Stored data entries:
- - -

Lemma record_on_one_line (x : entry) :
  plain x = true ->
  exists body, format_record (record_of x) = body ++ nl
               /\ str_in newline body = false
               /\ str_in carriage_return body = false.
Proof.
  unfold plain, one_line. intros H. apply andb_true_iff in H as [H Hm].
  apply andb_true_iff in H as [Hs Hl]. apply andb_true_iff in Hl as [Hnl Hcr].
  apply negb_true_iff in Hnl, Hcr.
  destruct (stamped_spec x Hs) as (_ & Hd & Ht).
  exists ((e_date x ++ " " ++ e_time x) ++ " - root - "
          ++ level_name (e_level x) ++ " - " ++ e_message x).
  split; [|split].
  - unfold format_record, record_of. cbn [r_asctime r_level r_message].
    now rewrite !append_assoc.
  - rewrite (str_in_app newline (e_date x ++ " " ++ e_time x)).
    rewrite stamp_absent; try assumption; try reflexivity;
      try (intros c Hc; first [apply (date_char_plain c Hc) | apply (time_char_plain c Hc)]).
    rewrite !str_in_app, Hnl. now destruct (e_level x).
  - rewrite (str_in_app carriage_return (e_date x ++ " " ++ e_time x)).
    rewrite stamp_absent; try assumption; try reflexivity;
      try (intros c Hc; apply stamp_char_no_return; auto).
    rewrite !str_in_app, Hcr. now destruct (e_level x).
Qed.

Lemma log_text_no_return (xs : list entry) :
  forallb plain xs = true ->
  str_in carriage_return (log_text (map record_of xs)) = false.
Proof.
  induction xs as [|x xs IH]; [reflexivity|].
  cbn [forallb]. intros H. apply andb_true_iff in H as [Hx Hxs].
  cbn [map log_text].
  destruct (record_on_one_line x Hx) as (body & -> & _ & Hbody).
  now rewrite !str_in_app, Hbody, (IH Hxs).
Qed.
(* ===== verification/Ieee.v ===== *)
(** IEEE-754 binary32 and binary64 arithmetic as the C++ code uses it.

    A [float] is a [spec_float] rounded to 24 bits, a [double] one rounded to
    53 bits; [+ - * /], comparisons and integer conversions are the standard
    library's executable specification of round-to-nearest-even arithmetic.
    The unit conversions of src/include/chem/common.h that need no
    transcendental function are modelled here. *)

From Stdlib Require Import ZArith Lia Floats.SpecFloat.
From stdpp Require Import prelude.
From S2P Require Import Prelude.

Abbreviation float := spec_float (only parsing).

#[export] Instance spec_float_eq_dec : EqDecision spec_float.
Proof. solve_decision. Defined.

Module F32.

Definition of_Z (z : Z) : float := binary_normalize 24 128 z 0 false.

Definition add (x y : float) : float := SFadd 24 128 x y.

Definition sub (x y : float) : float := SFsub 24 128 x y.

Definition mul (x y : float) : float := SFmul 24 128 x y.

Definition div (x y : float) : float := SFdiv 24 128 x y.

(** [static_cast<float>] of any value: one rounding of the exact value. *)
Definition of_float (x : float) : float :=
  match x with
  | S754_finite s m e => binary_normalize 24 128 (cond_Zopp s (Zpos m)) e s
  | _ => x
  end.

End F32.

Module F64.

Definition of_Z (z : Z) : float := binary_normalize 53 1024 z 0 false.

Definition add (x y : float) : float := SFadd 53 1024 x y.

Definition sub (x y : float) : float := SFsub 53 1024 x y.

Definition mul (x y : float) : float := SFmul 53 1024 x y.

Definition div (x y : float) : float := SFdiv 53 1024 x y.

Definition of_float (x : float) : float :=
  match x with
  | S754_finite s m e => binary_normalize 53 1024 (cond_Zopp s (Zpos m)) e s
  | _ => x
  end.

(** A decimal literal [n / 10^k]: [n] and [10^k] are exact in binary64 for the
    literals used, and one division rounds correctly. *)
Definition lit (n k : Z) : float := div (of_Z n) (of_Z (10 ^ k)).

End F64.

#[global] Arguments F32.of_Z : simpl never.
#[global] Arguments F32.of_float : simpl never.
#[global] Arguments F64.of_Z : simpl never.
#[global] Arguments F64.of_float : simpl never.
#[global] Arguments F64.lit : simpl never.

Definition fzero : float := S754_zero false.

(** [std::isfinite]. *)
Definition isfinite (x : float) : bool :=
  match x with S754_zero _ | S754_finite _ _ _ => true | _ => false end.

(** [x == 0.0]: true of both zeros, false of NaN. *)
Definition is_zero (x : float) : bool :=
  match x with S754_zero _ => true | _ => false end.

(** Conversion to an integer: the fractional part is discarded; a NaN or an
    infinity has no value (undefined behaviour in C++). *)
Definition trunc (x : float) : option Z :=
  match x with
  | S754_zero _ => Some 0
  | S754_finite s m e => Some (cond_Zopp s (Z.shiftl (Zpos m) e))
  | _ => None
  end.

(** [std::round]: nearest integer, halves away from zero. *)
Definition round (x : float) : option Z :=
  match x with
  | S754_zero _ => Some 0
  | S754_finite s m e =>
      if decide (0 ≤ e) then Some (cond_Zopp s (Z.shiftl (Zpos m) e))
      else Some (cond_Zopp s ((Zpos m + 2 ^ (- e - 1)) / 2 ^ (- e)))
  | _ => None
  end.

(** ** common.h: time conversions *)

Definition NS_2_MS (x : float) : float := F32.div x (F32.of_Z 1000000).

Definition NS_2_US (x : float) : float := F32.div x (F32.of_Z 1000).

Definition NS_2_S (x : float) : float := F32.div x (F32.of_Z 1000000000).

Definition MS_2_NS (x : float) : float := F32.mul x (F32.of_Z 1000000).

Definition S_2_NS (x : float) : float := F32.mul x (F32.of_Z 1000000000).

(** ** common.h: [LOG_GUARD] *)

Definition LOG_SAFE_GUARD : float := F64.lit 1 4.

(** [std::max<float>(a, b)] is [a < b ? b : a]. *)
Definition fmax (a b : float) : float := if SFltb a b then b else a.

(** [std::min(a, b)] is [b < a ? b : a]. *)
Definition fmin (a b : float) : float := if SFltb b a then b else a.

Definition LOG_GUARD (x : float) : float :=
  fmax (F32.of_float LOG_SAFE_GUARD) (if isfinite x then x else fzero).

(** ** common.h: dB conversions without logarithms *)

Definition DBM_TO_DB (x : float) : float := F32.sub x (F32.of_Z 30).

Definition DB_TO_DBM (x : float) : float := F32.add x (F32.of_Z 30).

(** ** Order lemmas *)

Section Order.

Lemma SFcompare_refl_finite x : isfinite x = true → SFcompare x x = Some Eq.
Proof.
  destruct x as [[]|[]| |[] m e]; simpl; try done; intros _;
    rewrite Z.compare_refl, ?Pos.compare_cont_refl; done.
Qed.

Lemma LOG_GUARD_cases x :
  LOG_GUARD x = F32.of_float LOG_SAFE_GUARD ∨ LOG_GUARD x = x ∧ isfinite x = true.
Proof.
  unfold LOG_GUARD, fmax. destruct (isfinite x) eqn:E.
  - destruct (SFltb _ x); auto.
  - replace (SFltb _ _) with false by (vm_compute; reflexivity). by left.
Qed.

End Order.

(** ** Results of rounding have short mantissas *)

Section Mantissa.

Lemma digits2_bound p : Zpos p < 2 ^ Zpos (digits2_pos p).
Proof.
  induction p as [p IH|p IH|]; cbn [digits2_pos]; rewrite ?Pos2Z.inj_succ;
    rewrite ?Z.pow_succ_r by lia; lia.
Qed.

Lemma shr_1_m r : 0 ≤ shr_m r → shr_m (shr_1 r) = shr_m r / 2.
Proof.
  intros Hr. destruct r as [m r s]. cbn [shr_m] in *.
  destruct m as [|[p|p|]|]; cbn [shr_1 shr_m]; try reflexivity; try lia; zdiv.
Qed.

Lemma iter_shr_1_m n r :
  0 ≤ shr_m r → shr_m (SpecFloat.iter_pos shr_1 n r) = shr_m r / 2 ^ Zpos n.
Proof.
  assert (Hp : ∀ a p q, 0 ≤ a → a / 2 ^ Zpos p / 2 ^ Zpos q = a / 2 ^ (Zpos p + Zpos q)).
  { intros. rewrite Z.pow_add_r, Z.div_div by lia. done. }
  revert r. induction n as [n IH|n IH|]; intros r Hr; cbn [SpecFloat.iter_pos].
  - assert (0 ≤ shr_m (shr_1 r)) as H1 by (rewrite shr_1_m by done; zdiv).
    rewrite !IH; [|done|rewrite IH by done; apply Z.div_pos; lia].
    rewrite shr_1_m, Hp by (done || zdiv). rewrite Z.div_div by lia. f_equal.
    rewrite <- Z.pow_succ_r by lia. f_equal. lia.
  - rewrite !IH; [|done|rewrite IH by done; apply Z.div_pos; lia].
    rewrite Hp by done. f_equal. f_equal. lia.
  - by apply shr_1_m.
Qed.

Lemma shr_fexp_bound prec emax m e r e' :
  0 < prec → 0 ≤ m → shr_fexp prec emax m e loc_Exact = (r, e') → shr_m r < 2 ^ prec.
Proof.
  intros Hp Hm. unfold shr_fexp, shr. cbn [shr_record_of_loc].
  pose proof (Z.le_max_l (Zdigits2 m + e - prec) (emin prec emax)) as Hf.
  unfold fexp. set (n := _ `max` _ - e). assert (Hn : Zdigits2 m - prec ≤ n) by lia.
  assert (Hb : m < 2 ^ Zdigits2 m).
  { destruct m as [|p|p]; [done|apply digits2_bound|lia]. }
  assert (Hd : 0 ≤ Zdigits2 m) by by destruct m.
  destruct n as [|p|p] eqn:E; intros [= <- <-]; cbn [shr_m].
  - eapply Z.lt_le_trans; [exact Hb|]. apply Z.pow_le_mono_r; lia.
  - rewrite iter_shr_1_m by done. cbn [shr_m]. apply Z.div_lt_upper_bound; [lia|].
    rewrite <- Z.pow_add_r by lia. eapply Z.lt_le_trans; [exact Hb|].
    apply Z.pow_le_mono_r; lia.
  - eapply Z.lt_le_trans; [exact Hb|]. apply Z.pow_le_mono_r; lia.
Qed.

Lemma round_aux_mantissa prec emax sx mx ex s m e :
  0 < prec → 0 ≤ mx → binary_round_aux prec emax sx mx ex loc_Exact = S754_finite s m e →
  Zpos m < 2 ^ prec.
Proof.
  intros Hp Hm. unfold binary_round_aux.
  destruct (shr_fexp prec emax mx ex loc_Exact) as [r1 e1] eqn:E1.
  destruct (shr_fexp prec emax _ e1 loc_Exact) as [r2 e2] eqn:E2.
  assert (H1 : 0 ≤ shr_m r1).
  { unfold shr_fexp, shr in E1. cbn [shr_record_of_loc] in E1.
    destruct (_ - ex); injection E1 as <- _; cbn [shr_m]; [done| |done].
    rewrite iter_shr_1_m by done. apply Z.div_pos; cbn; lia. }
  apply shr_fexp_bound in E2; [|done|].
  - destruct (shr_m r2); [done| |done]. destruct (_ <=? _); [|done].
    by intros [= _ <- _].
  - unfold round_nearest_even, loc_of_shr_record.
    repeat case_match; lia.
Qed.

Lemma F32_mul_mantissa x y s m e : F32.mul x y = S754_finite s m e → Zpos m < 2 ^ 24.
Proof.
  unfold F32.mul, SFmul. destruct x, y; try done. by apply round_aux_mantissa.
Qed.

End Mantissa.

- - -

## WORK REQUEST
Lines from the beginning of the data above through the line containing "- rewrite (str_in_app carriage_return" are to be returned exactly, and no others.

## TASK OUTPUT
Lemma record_on_one_line (x : entry) :
  plain x = true ->
  exists body, format_record (record_of x) = body ++ nl
               /\ str_in newline body = false
               /\ str_in carriage_return body = false.
Proof.
  unfold plain, one_line. intros H. apply andb_true_iff in H as [H Hm].
  apply andb_true_iff in H as [Hs Hl]. apply andb_true_iff in Hl as [Hnl Hcr].
  apply negb_true_iff in Hnl, Hcr.
  destruct (stamped_spec x Hs) as (_ & Hd & Ht).
  exists ((e_date x ++ " " ++ e_time x) ++ " - root - "
          ++ level_name (e_level x) ++ " - " ++ e_message x).
  split; [|split].
  - unfold format_record, record_of. cbn [r_asctime r_level r_message].
    now rewrite !append_assoc.
  - rewrite (str_in_app newline (e_date x ++ " " ++ e_time x)).
    rewrite stamp_absent; try assumption; try reflexivity;
      try (intros c Hc; first [apply (date_char_plain c Hc) | apply (time_char_plain c Hc)]).
    rewrite !str_in_app, Hnl. now destruct (e_level x).
  - rewrite (str_in_app carriage_return (e_date x ++ " " ++ e_time x)).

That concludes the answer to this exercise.